Launching Archive-It Research Services (Part 1)

March 16th, 2015

by Jefferson

We are excited to announce the launch of a new Archive-It add-on service that we have been working on for the last few months, Archive-It Research Services! In this Part 1 blog post (expect Part 2 in the next few weeks), we want to provide partners an introduction to  the service and give some context and background on why we have undertaken this initiative and how we think it will benefit partners and the broader community.

Archive-It Research Services — The Why

Since its launch in 2006, Archive-It has provided partners the tools to build archives and special collections of historically valuable and meaningful web content. To date, over 350 partners have created over 2800 collections totaling well over 10 billion web documents. These collections are browsable as they were the day they were captured and full-text and faceted search allow for discovery of sites, pages, and documents within collections. This access model, however, remains oriented towards studying individual resources one-at-a-time via searching, clicking, and browsing the archived web in the same way we interact with the live web.

Archive-It Research Services (ARS) aims to complement this method of access by providing new, data-oriented access models that allow for studying partner collections in aggregate and across time. By offering research datasets built from key metadata, provenance information, named entities, hyperlinks, and other elements of archived resources, ARS will enable the study of web archives using the data mining methodologies increasingly popular within the humanities, social and computer sciences, and other research  communities. It will also enable patrons and researchers to use these derived datasets for local analysis, tool-building, and in combination with other, external datasets.

The overall goals of Archive-It Research Services are to:

  • Increase use of partner collections by expanding how these collections can be accessed and analyzed by patrons, researchers, and scholars.
  • Facilitate new, data-driven forms of research, analysis, and digital humanities work using web archives to further demonstrate the value of partner web collections.
  • Allow institutions of any size access to collection-derived datasets whose creation requires the complex processing and substantial computing infrastructure that Archive-It and Internet Archive are ideally suited to provide.
  • Offer new datasets and access models to support innovation by the broader community in building new tools, interfaces, visualizations, and other outputs that can improve the creation, management, and use of web archives.

Emerging methods of data-driven research, such as studying network graphs, text and data mining, and large-scale, longitudinal content analysis, though increasingly common in many disciplines and using digitized non-web collections, have yet to take advantage of the voluminous data within curated web collections. Some notable and admirable exceptions exist, primarily using domain-level or global web crawls; but we are excited to see how these methods can leverage the curated web archives being built by librarians and archivists and what will come of pairing this increasingly popular type of data analysis with the rich historical content in Archive-It partner collections.

Archive-It Research Services — The What

ARS will launch with three available datasets that each support a variety of research methods and data mining activities. In brief, the three preliminary ARS datasets will be:

WAT: Web Archive Transformation files feature key metadata elements that represent every crawled resource in a collection and are derived from a collection’s WARC files. This includes information such as provenance (IP address, capture timestamp, HTTP headers, etc), key textual metadata (page title, metatags), outbound and embed links,  and more. WAT files are encoded in JSON for easy analysis and are 5%-25% the size of their corresponding WARC files.

: Longitudinal Graph Analysis files feature a complete list of what URLs link to what URLs, along with a timestamp, for an entire collection over time. This allows for network analysis of linking behaviors between all documents in a collection. LGA files are in a simple tab-separated format and are generally ~1% the size of an entire collection.

WANE: Web Archive Named Entities files use named-entity recognition tools to generate a list of all the people, places, and organizations mentioned in each text document (including PDFs) in a collection along with the source URL and a timestamp of when the document was archived. WANE files have tab-separated  document information and an encoded array of entity information and are less than 1% the size of their corresponding (W)ARC files.

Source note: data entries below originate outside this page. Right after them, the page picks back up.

Definition radix_digit (R : Z) (c : ascii) : option Z :=
  match digit_value c with
  | Some d => if d <? R then Some d else None
  | None => None
  end.

Fixpoint skip_spaces (s : string) : string :=
  match s with
  | String c r => if is_space c then skip_spaces r else s
  | EmptyString => s
  end.

(** Longest prefix of radix-[R] digits, accumulated from the left;
    [None] when that prefix is empty. *)
Fixpoint digits_prefix (R : Z) (acc : option Z) (s : string) : option Z :=
  match s with
  | String c r =>
      match radix_digit R c with
      | Some d => digits_prefix R (Some (default 0 acc * R + d)) r
      | None => acc
      end
  | EmptyString => acc
  end.

Definition strip_hex_prefix (s : string) : option string :=
  match s with
  | String "0" (String "x" r) => Some r
  | String "0" (String "X" r) => Some r
  | _ => None
  end.

(** [parseInt(s, radix)]; [radix = 0] stands for an omitted radix. *)
Definition parseInt (radix : Z) (s : string) : num :=
  let S0 := skip_spaces s in
  let '(sign, S1) :=
    match S0 with
    | String "-" r => (-1, r)
    | String "+" r => (1, r)
    | _ => (1, S0)
    end in
  if negb (radix =? 0) && ((radix <? 2) || (36 <? radix)) then NaN
  else
    let '(R, S2) :=
      if (radix =? 0) || (radix =? 16) then
        match strip_hex_prefix S1 with
        | Some r => (16, r)
        | None => (if radix =? 0 then 10 else radix, S1)
        end
      else (radix, S1) in
    match digits_prefix R None S2 with
    | Some m => Num (sign * m)
    | None => NaN
    end.

(** [parseInt(x)] where [x] is a dataset entry: a missing attribute reads
    as [undefined], whose string form has no digits. *)
Definition parseInt_attr (radix : Z) (a : option string) : num :=
  match a with Some s => parseInt radix s | None => NaN end.

(** [classList.remove] and [classList.add]. *)
Definition class_remove (names cl : list string) : list string :=
  filter (fun c => c ∉ names) cl.
Definition class_add (names cl : list string) : list string :=
  foldl (fun (acc : list string) c => if decide (c ∈ acc) then acc else (acc ++ [c])%list)
    cl names.
Definition class_contains (c : string) (cl : list string) : bool :=
  bool_decide (c ∈ cl).

(** A value can stand between the double quotes of a CSS string as it is
    when it has no double quote, no backslash, no line break and no NUL. *)
Definition selector_plain (val : string) : bool :=
  negb (existsb (fun c => bool_decide
                            (c ∈ [ascii_of_nat 34; "\"; "010"; "012"; "013"; "000"]%char))
          (list_ascii_of_string val)).

End JS.

(** ** Step sequencer (internal/components/stepper/stepper.js) *)
Module Stepper.

(** *** DOM of one [data-stepper] container *)

Record Svg := { svg_class : string; svg_display : string }.
Record Span := { span_class : string; span_display : string; span_text : string }.

(** A [data-step-trigger] element with the first [svg] and [span] below it. *)
Record Trigger := {
  classList : list string;
  aria_current : option string;
  svg : option Svg;
  span : option Span
}.

(** A [data-step] element: its two dataset entries, its trigger and the
    class list of its connector bar, when present. *)
Record Step := {
  data_step_number : option string;
  data_status : option string;
  trigger : option Trigger;
  connector : option (list string)
}.

(** A [data-step-content] panel. *)
Record StepContent := {
  content_step_number : option string;
  content_display : string
}.

Record Container := {
  data_initialized : bool;
  data_stepper_id : option string;
  data_current_step : option string;
  c_steps : list Step;
  c_contents : list StepContent
}.

(** [stepper:change], with its [detail]. *)
Inductive Event := stepper_change (currentStep : JS.num) (stepperId : string).

(** A container on which [initStepper] ran to the end: the variables of
    the closure ([stepperId], [steps], [stepContents], [currentStep]), the
    one dataset entry the closure writes on the container, and the events
    dispatched on the container so far.  The marker of such a container is
    set; nothing in the script removes it. *)
Record Stepper := {
  stepperId : string;
  steps : list Step;
  stepContents : list StepContent;
  currentStep : JS.num;
  dataset_currentStep : option string;
  dispatched : list Event
}.

Definition tone_classes : list string :=
  ["bg-primary"; "bg-muted"; "bg-destructive"; "text-primary-foreground";
   "text-muted-foreground"; "text-destructive-foreground"].

(** The nested conditional on [w-8] / [w-12] that sizes a created node. *)
Definition by_size (cl : list string) (small large normal : string) : string :=
  if JS.class_contains "w-8" cl then small
  else if JS.class_contains "w-12" cl then large
  else normal.

(** *** updateStepStates *)

Definition status_of (stepNumber currentStep : JS.num) : string :=
  if JS.lt stepNumber currentStep then "completed"
  else if JS.strict_eq stepNumber currentStep then "active"
  else "incomplete".
(** X20.  A query is recorded under the key of its packet, with the parsed
    name and the clock reading of the invocation. *)
Theorem dns_query_recorded ed k skb st domain_len pos domain :
  let pkt := skb_data skb in
  let dns := dns_of pkt in
  dns_accepted pkt ->
  ed dns (dns_len_of pkt) 12 Dns.MAX_DOMAIN_LEN = (domain_len, pos, domain) ->
  0 <= domain_len ->
  Z.land (be16_at dns 2) 0x8000 = 0 ->
  0 < be16_at dns 4 ->
  let st' := fst (Dns.dns_socket_filter ed k skb st) in
  (exists q,
    Dns.dns_queries st' !! dns_key_of pkt = Some q
    /\ Dns.q_domain q = domain
    /\ Dns.q_timestamp q = ktime_ns k
    /\ Dns.q_packet_size q = u16 (skb_len skb)
    /\ Dns.q_query_type q
       = (if pos + 4 <=? dns_len_of pkt then be16_at dns pos else 0))
  /\ Dns.dns_responses st' = Dns.dns_responses st
  /\ (bpf_ringbuf_reserve (Dns.dns_events st) = true ->
      Dns.dns_stats st'
      = stat_increment (Dns.dns_stats st) Dns.STAT_QUERIES_PROCESSED
      /\ exists e,
           rb_records (Dns.dns_events st')
           = rb_records (Dns.dns_events st) ++ [e]
           /\ Dns.e_is_response e = 0
           /\ Dns.e_domain e = Some domain
           /\ Dns.e_response_time_ns e = None)
  /\ (bpf_ringbuf_reserve (Dns.dns_events st) = false ->
      Dns.dns_events st' = Dns.dns_events st
      /\ Dns.dns_stats st'
         = stat_increment
             (stat_increment (Dns.dns_stats st) Dns.STAT_QUERIES_PROCESSED)
             Dns.STAT_ERRORS).
Proof.
  cbv zeta. intros Hacc Hed Hdl Hqr Hq.
  rewrite (dns_query_state ed k skb st domain_len pos domain Hacc Hed Hdl Hqr Hq).
  match goal with
  | |- context [Dns.send_dns_event k ?s ?key ?q ?r ?f] =>
      pose proof (send_dns_event_maps k s key q r f) as [Hm1 Hm2];
      pose proof (send_dns_event_last k s key q r f) as Hlast
  end.
  rewrite Hm1, Hm2.
  cbn [Dns.increment_stat Dns.dns_queries Dns.dns_responses Dns.dns_events
       Dns.dns_stats] in Hlast |- *.
  split.
  { eexists. split; [apply lookup_insert_eq |]. repeat split; reflexivity. }
  split; [reflexivity |].
  split.
  - intros Hroom.
    specialize (Hlast Hroom) as (e & Hrec & Hir & _ & _ & _ & Hqf).
    split.
    + unfold Dns.send_dns_event, Dns.increment_stat.
      cbn [Dns.dns_events]. rewrite Hroom. reflexivity.
    + exists e. split; [exact Hrec |]. split; [exact Hir |].
      destruct (Hqf eq_refl _ eq_refl) as (_ & _ & Hd & Ht & _).
      split; [exact Hd | exact Ht].
  - intros Hroom. unfold Dns.send_dns_event, Dns.increment_stat.
    cbn [Dns.dns_events]. rewrite Hroom.
    cbn [Dns.dns_events Dns.dns_stats]. split; reflexivity.
Qed.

If this all seems a bit abstruse, worry not. We will be providing far more explication of each dataset, as well as  example use cases and more service details, in Part 2 of this blog post. We have also created a full Archive-It Research Services wiki that covers all the details about the service, datasets, use cases, and more.

In the meantime, Archive-It users will notice a new friend in the menu bar of the web application, a “Research Services” link!

This link will take users to a set of pages (in the Archive-It 5.0 user interface) with additional information on the datasets and how to request the service.

We are excited to kickoff this service — the first for curated web archives! — and will be doing related talks,  workshops, and writing more blog posts throughout 2015 as we promote it. We hope that expanding access and increasing researcher utility through ARS helps further demonstrate the value of, and increase the use of, the web archives that Archive-It partners work so hard to create, preserve, and maintain.

In Part 2 of this post, we will describe in more detail the available datasets and outline some potential use cases and research examples.